*** Data excerpts
(** * jx pipeline effective: a shallow embedding of pkg/cmd/effective/effective.go

    The command discovers [triggers.yaml] files below [.lighthouse]
    directories, resolves the pipelines they reference, lets the operator
    select one and prints, saves or opens it in an editor.

    Layout of this development:
    - the Go library functions the command calls on strings and paths
      ([strings], [strconv], [path/filepath], [io/ioutil]), as executable
      functions over byte strings;
    - the data model ([JobBase], [Config], [Trigger], [Options]) and the
      collaborators of the command (file system, resolver, picker, command
      runner), as a record of oracles that see the history of the run;
    - the methods of [Options], in an error/state monad that threads the
      mutated receiver and the trace of external calls;
    - the properties of the command. *)

From Stdlib Require Import ZArith Lia Ascii DecimalString.
From stdpp Require Import base option list gmap strings.

(** ** Go strings

    A Go [string] is a sequence of bytes; so is a Rocq [string]. *)

Definition byte_of (n : nat) : ascii := ascii_of_nat n.

Fixpoint bytes (l : list nat) : string :=
  match l with
  | [] => ""
  | n :: l' => String (byte_of n) (bytes l')
  end.

Module Strings.

(** [strings.HasPrefix(s, prefix)] *)
Definition HasPrefix (s prefix : string) : bool := String.prefix prefix s.

(** [strings.Join(elems, sep)] *)
Definition Join (elems : list string) (sep : string) : string :=
  String.concat sep elems.

(** [strings.Split(s, sep)] for a non-empty separator: [s] is cut at every
    occurrence of [sep], scanning from the left, occurrences do not
    overlap.  [skip] counts the bytes of a separator still to be passed
    over, [cur] is the current piece, reversed. *)
Fixpoint genSplit (sep : string) (skip : nat) (cur : string) (s : string)
  : list string :=
  match s with
  | "" => [String.rev cur]
  | String c s' =>
      match skip with
      | S k => genSplit sep k cur s'
      | O =>
          if String.prefix sep s
          then String.rev cur :: genSplit sep (String.length sep - 1) "" s'
          else genSplit sep 0 (String c cur) s'
      end
  end.

(** With an empty separator Go explodes [s] into its UTF-8 sequences; the
    command never does that, and the model explodes into bytes. *)
Fixpoint explode (s : string) : list string :=
  match s with
  | "" => []
  | String c s' => String c "" :: explode s'
  end.

Definition Split (s sep : string) : list string :=
  match sep with
  | "" => explode s
  | _ => genSplit sep 0 "" s
  end.

(** [strings.ReplaceAll(s, old, new)] for a non-empty [old]. *)
Fixpoint genReplace (old new : string) (skip : nat) (s : string) : string :=
  match s with
  | "" => ""
  | String c s' =>
      match skip with
      | S k => genReplace old new k s'
      | O =>
          if String.prefix old s
          then new +:+ genReplace old new (String.length old - 1) s'
          else String c (genReplace old new 0 s')
      end
  end.

(** With an empty [old] Go inserts [new] before every UTF-8 sequence and
    at the end; the model does so before every byte. *)
Fixpoint intersperse (new : string) (s : string) : string :=
  match s with
  | "" => new
  | String c s' => new +:+ String c (intersperse new s')
  end.

Definition ReplaceAll (s old new : string) : string :=
  match old with
  | "" => intersperse new s
  | _ => genReplace old new 0 s
  end.

(** [unicode.IsSpace], on the UTF-8 encoding: the six ASCII white space
    bytes, U+0085, U+00A0, U+1680, U+2000..U+200A, U+2028, U+2029, U+202F,
    U+205F and U+3000.  A valid encoding is unique, and an invalid byte
    decodes to U+FFFD, which is no space, so that a string starts (ends)
    with a space rune exactly when it starts (ends) with one of these
    byte sequences. *)
Definition spaceRunes : list string :=
  (bytes <$> [[9]; [10]; [11]; [12]; [13]; [32]; [194; 133]; [194; 160];
              [225; 154; 128]])
  ++ ((fun n => bytes [226; 128; n]) <$> seq 128 11)
  ++ (bytes <$> [[226; 128; 168]; [226; 128; 169]; [226; 128; 175];
                 [226; 129; 159]; [227; 128; 128]]).

(** The space rune [s] starts with, if any. *)
Definition leadingSpace (s : string) : option string :=
  head (filter (fun r => String.prefix r s = true) spaceRunes).

Fixpoint dropBytes (n : nat) (s : string) : string :=
  match n, s with
  | S k, String _ s' => dropBytes k s'
  | _, _ => s
  end.

(** [strings.TrimLeftFunc(s, unicode.IsSpace)]; [fuel] bounds the number
    of runes removed, the length of [s] is enough. *)
Fixpoint trimLeft (fuel : nat) (s : string) : string :=
  match fuel with
  | O => s
  | S k =>
      match leadingSpace s with
      | Some r => trimLeft k (dropBytes (String.length r) s)
      | None => s
      end
  end.

Definition trailingSpace (s : string) : option string :=
  head (filter (fun r => String.prefix (String.rev r) (String.rev s) = true)
          spaceRunes).

Definition dropLast (n : nat) (s : string) : string :=
  String.rev (dropBytes n (String.rev s)).

(** [strings.TrimRightFunc(s, unicode.IsSpace)] *)
Fixpoint trimRight (fuel : nat) (s : string) : string :=
  match fuel with
  | O => s
  | S k =>
      match trailingSpace s with
      | Some r => trimRight k (dropLast (String.length r) s)
      | None => s
      end
  end.

(** [strings.TrimSpace(s)]: all leading and trailing white space removed,
    as defined by Unicode. *)
Definition TrimSpace (s : string) : string :=
  let l := trimLeft (String.length s) s in
  trimRight (String.length l) l.

End Strings.

Module Strconv.

(** Go's [int] is 64 bits wide on the platforms the command is built for;
    arithmetic wraps around. *)
Definition wrap (z : Z) : Z := ((z + 2 ^ 63) mod 2 ^ 64 - 2 ^ 63)%Z.

Definition add (a b : Z) : Z := wrap (a + b)%Z.

(** [strconv.Itoa(i)]: the decimal representation of [i]. *)
Definition Itoa (i : Z) : string := NilZero.string_of_int (Z.to_int i).

End Strconv.

Module Filepath.

(** The command is modelled on a Unix platform: [os.PathSeparator] is a
    slash and there are no volume names. *)
Definition PathSeparator : string := "/".

(** [filepath.IsAbs(path)] *)
Definition IsAbs (path : string) : bool := Strings.HasPrefix path "/".

(** The loop of [filepath.Clean], element by element: empty and [.]
    elements are dropped, a [..] element removes the element before it
    when there is one to remove, is dropped at the root, and is kept
    in front of a relative path.  [out] is the output so far, last
    element first. *)
Fixpoint cleanElems (rooted : bool) (out : list string)
  (elems : list string) : list string :=
  match elems with
  | [] => rev out
  | e :: rest =>
      if decide (e = "" \/ e = ".") then cleanElems rooted out rest
      else if decide (e = "..") then
        match out with
        | top :: out' =>
            if decide (top = "..") then cleanElems rooted (e :: out) rest
            else cleanElems rooted out' rest
        | [] =>
            if rooted then cleanElems rooted [] rest
            else cleanElems rooted [e] rest
        end
      else cleanElems rooted (e :: out) rest
  end.

(** [filepath.Clean(path)]: the shortest path name equivalent to [path]
    by purely lexical processing. *)
Definition Clean (path : string) : string :=
  if decide (path = "") then "."
  else
    let rooted := IsAbs path in
    let body := Strings.Join (cleanElems rooted [] (Strings.Split path "/")) "/" in
    if rooted then "/" +:+ body
    else if decide (body = "") then "." else body.

(** [filepath.Join(elem...)]: the elements from the first non-empty one
    on, joined with the separator, and cleaned; the empty string when
    all are empty. *)
Fixpoint Join' (elem : list string) : string :=
  match elem with
  | [] => ""
  | e :: rest =>
      if decide (e = "") then Join' rest
      else Clean (Strings.Join elem PathSeparator)
  end.

Definition Join (a b : string) : string := Join' [a; b].

(** [filepath.Split(path)]: the directory, up to and with the final
    separator, and the file name after it. *)
Fixpoint Split (path : string) : string * string :=
  match path with
  | "" => ("", "")
  | String c rest =>
      let '(dir, file) := Split rest in
      if decide (dir = "") then
        if decide (c = "/"%char) then ("/", file) else ("", String c file)
      else (String c dir, file)
  end.

End Filepath.

(** ** Errors and outcomes *)

(** The errors of the command: those its collaborators return, and those it
    builds with [errors.Wrapf], [errors.Errorf] and
    [options.InvalidOptionf], whose arguments are kept.  The message of
    [ErrWrapf] and the last one of [ErrInvalidOption] are the formatted
    text. *)
Inductive Error :=
  | ErrExternal (msg : string)
  | ErrWrapf (cause : Error) (msg : string)
  | ErrErrorf (msg : string)
  | ErrInvalidOption (option value message : string).

(** What a call comes to: a value, an error returned, or a run-time panic
    (a method called on a nil interface, an index out of range). *)
Inductive Outcome (A : Type) :=
  | Ok (a : A)
  | Fail (e : Error)
  | Panic.
Arguments Ok {A} a.
Arguments Fail {A} e.
Arguments Panic {A}.

(** ** Package os: the names of temporary files *)

Module Os.

(** [strings.LastIndexByte(s, c)], as the two sides of the cut. *)
Fixpoint cutLast (c : ascii) (s : string) : option (string * string) :=
  match s with
  | "" => None
  | String a rest =>
      match cutLast c rest with
      | Some (p, q) => Some (String a p, q)
      | None => if decide (a = c) then Some ("", rest) else None
      end
  end.

Fixpoint containsByte (c : ascii) (s : string) : bool :=
  match s with
  | "" => false
  | String a rest => if decide (a = c) then true else containsByte c rest
  end.

(** [prefixAndSuffix]: the pattern is cut at its last
    [*]; a pattern with a path separator is refused. *)
Definition prefixAndSuffix (pattern : string) : Outcome (string * string) :=
  if containsByte "/" pattern
  then Fail (ErrExternal "pattern contains path separator")
  else
    match cutLast "*" pattern with
    | Some (prefix, suffix) => Ok (prefix, suffix)
    | None => Ok (pattern, "")
    end.

(** [joinPath] *)
Definition joinPath (dir name : string) : string :=
  if String.prefix "/" (String.rev dir) then dir +:+ name
  else dir +:+ "/" +:+ name.

End Os.


(** ** The data model and the collaborators *)

Set Warnings "-register-all".

Section Effective.

(** The schema types of Tekton and the resolver of lighthouse are opaque
    to the command: [tektonv1beta1.PipelineRun],
    [tektonv1beta1.PipelineRunSpec] and [inrepo.UsesResolver]. *)
Context {PipelineRun PipelineRunSpecT UsesResolver : Type}.

(** [job.Base], the part shared by [job.Presubmit] and [job.Postsubmit],
    with the fields the command reads and writes. *)
Record JobBase := {
  Name : string;
  SourcePath : string;
  Agent : string;
  PipelineRunSpec : option PipelineRunSpecT
}.

(** [triggerconfig.ConfigSpec] and [triggerconfig.Config] *)
Record ConfigSpec := {
  Presubmits : list JobBase;
  Postsubmits : list JobBase
}.

Record TriggerConfig := { Spec : ConfigSpec }.

(** [Trigger]: the found trigger configs.  A nil [*PipelineRun] is
    [None]. *)
Record Trigger := {
  Path : string;
  Config : TriggerConfig;
  Names : list string;
  Pipelines : gmap string (option PipelineRun)
}.

(** [os.FileInfo], as far as the command looks at it. *)
Record FileInfo := { FileName : string; IsDir : bool }.

(** [cmdrunner.Command]; the streams are those of the process. *)
Record Command := { CmdName : string; Args : list string }.

(** The calls that leave the command, in the order they are made. *)
Inductive Event :=
  | EvBaseValidate
  | EvNewInput
  | EvCreateResolver
  | EvGetenv (key : string)
  | EvWalk (root : string)
  | EvReadDir (dir : string)
  | EvFileExists (path : string)
  | EvLoadFile (path : string)
  | EvLoadEffectivePipelineRun (path : string)
  | EvPickNameWithDefault (names : list string)
      (message defaultValue help : string)
  | EvGetwd
  | EvTempFile (dir prefix suffix : string)
  | EvSaveFile (obj : PipelineRun) (fileName : string)
  | EvInfof (msg : string)
  | EvPrint (data : string)
  | EvReadFile (path : string)
  | EvCommand (c : Command).

Definition Trace := list Event.

(** [input.Interface]: its method [PickNameWithDefault(names, message,
    defaultValue, help)]; and [cmdrunner.CommandRunner].  Both answer
    knowing what happened before. *)
Definition Picker :=
  Trace -> list string -> string -> string -> string -> Outcome string.
Definition Runner := Trace -> Command -> Outcome string.

(** [Options]: the command line options.  [Dir] is the field of the
    embedded [options.BaseOptions]; nil pointers, interfaces and functions
    are [None]. *)
Record Options := {
  Dir : string;
  Namespace : string;
  OutFile : string;
  TriggerName : string;
  PipelineName : string;
  Editor : string;
  Line : string;
  Recursive : bool;
  Resolver : option UsesResolver;
  Triggers : list Trigger;
  Input : option Picker;
  CommandRunner : option Runner
}.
******
- **Action item**
Every line from the start of the listing through the line with "(** [strings.Join(elems, sep)] *)" should be reproduced exactly, and no other line.

- **Reply**
(** * jx pipeline effective: a shallow embedding of pkg/cmd/effective/effective.go

    The command discovers [triggers.yaml] files below [.lighthouse]
    directories, resolves the pipelines they reference, lets the operator
    select one and prints, saves or opens it in an editor.

    Layout of this development:
    - the Go library functions the command calls on strings and paths
      ([strings], [strconv], [path/filepath], [io/ioutil]), as executable
      functions over byte strings;
    - the data model ([JobBase], [Config], [Trigger], [Options]) and the
      collaborators of the command (file system, resolver, picker, command
      runner), as a record of oracles that see the history of the run;
    - the methods of [Options], in an error/state monad that threads the
      mutated receiver and the trace of external calls;
    - the properties of the command. *)

From Stdlib Require Import ZArith Lia Ascii DecimalString.
From stdpp Require Import base option list gmap strings.

(** ** Go strings

    A Go [string] is a sequence of bytes; so is a Rocq [string]. *)

Definition byte_of (n : nat) : ascii := ascii_of_nat n.

Fixpoint bytes (l : list nat) : string :=
  match l with
  | [] => ""
  | n :: l' => String (byte_of n) (bytes l')
  end.

Module Strings.

(** [strings.HasPrefix(s, prefix)] *)
Definition HasPrefix (s prefix : string) : bool := String.prefix prefix s.

(** [strings.Join(elems, sep)] *)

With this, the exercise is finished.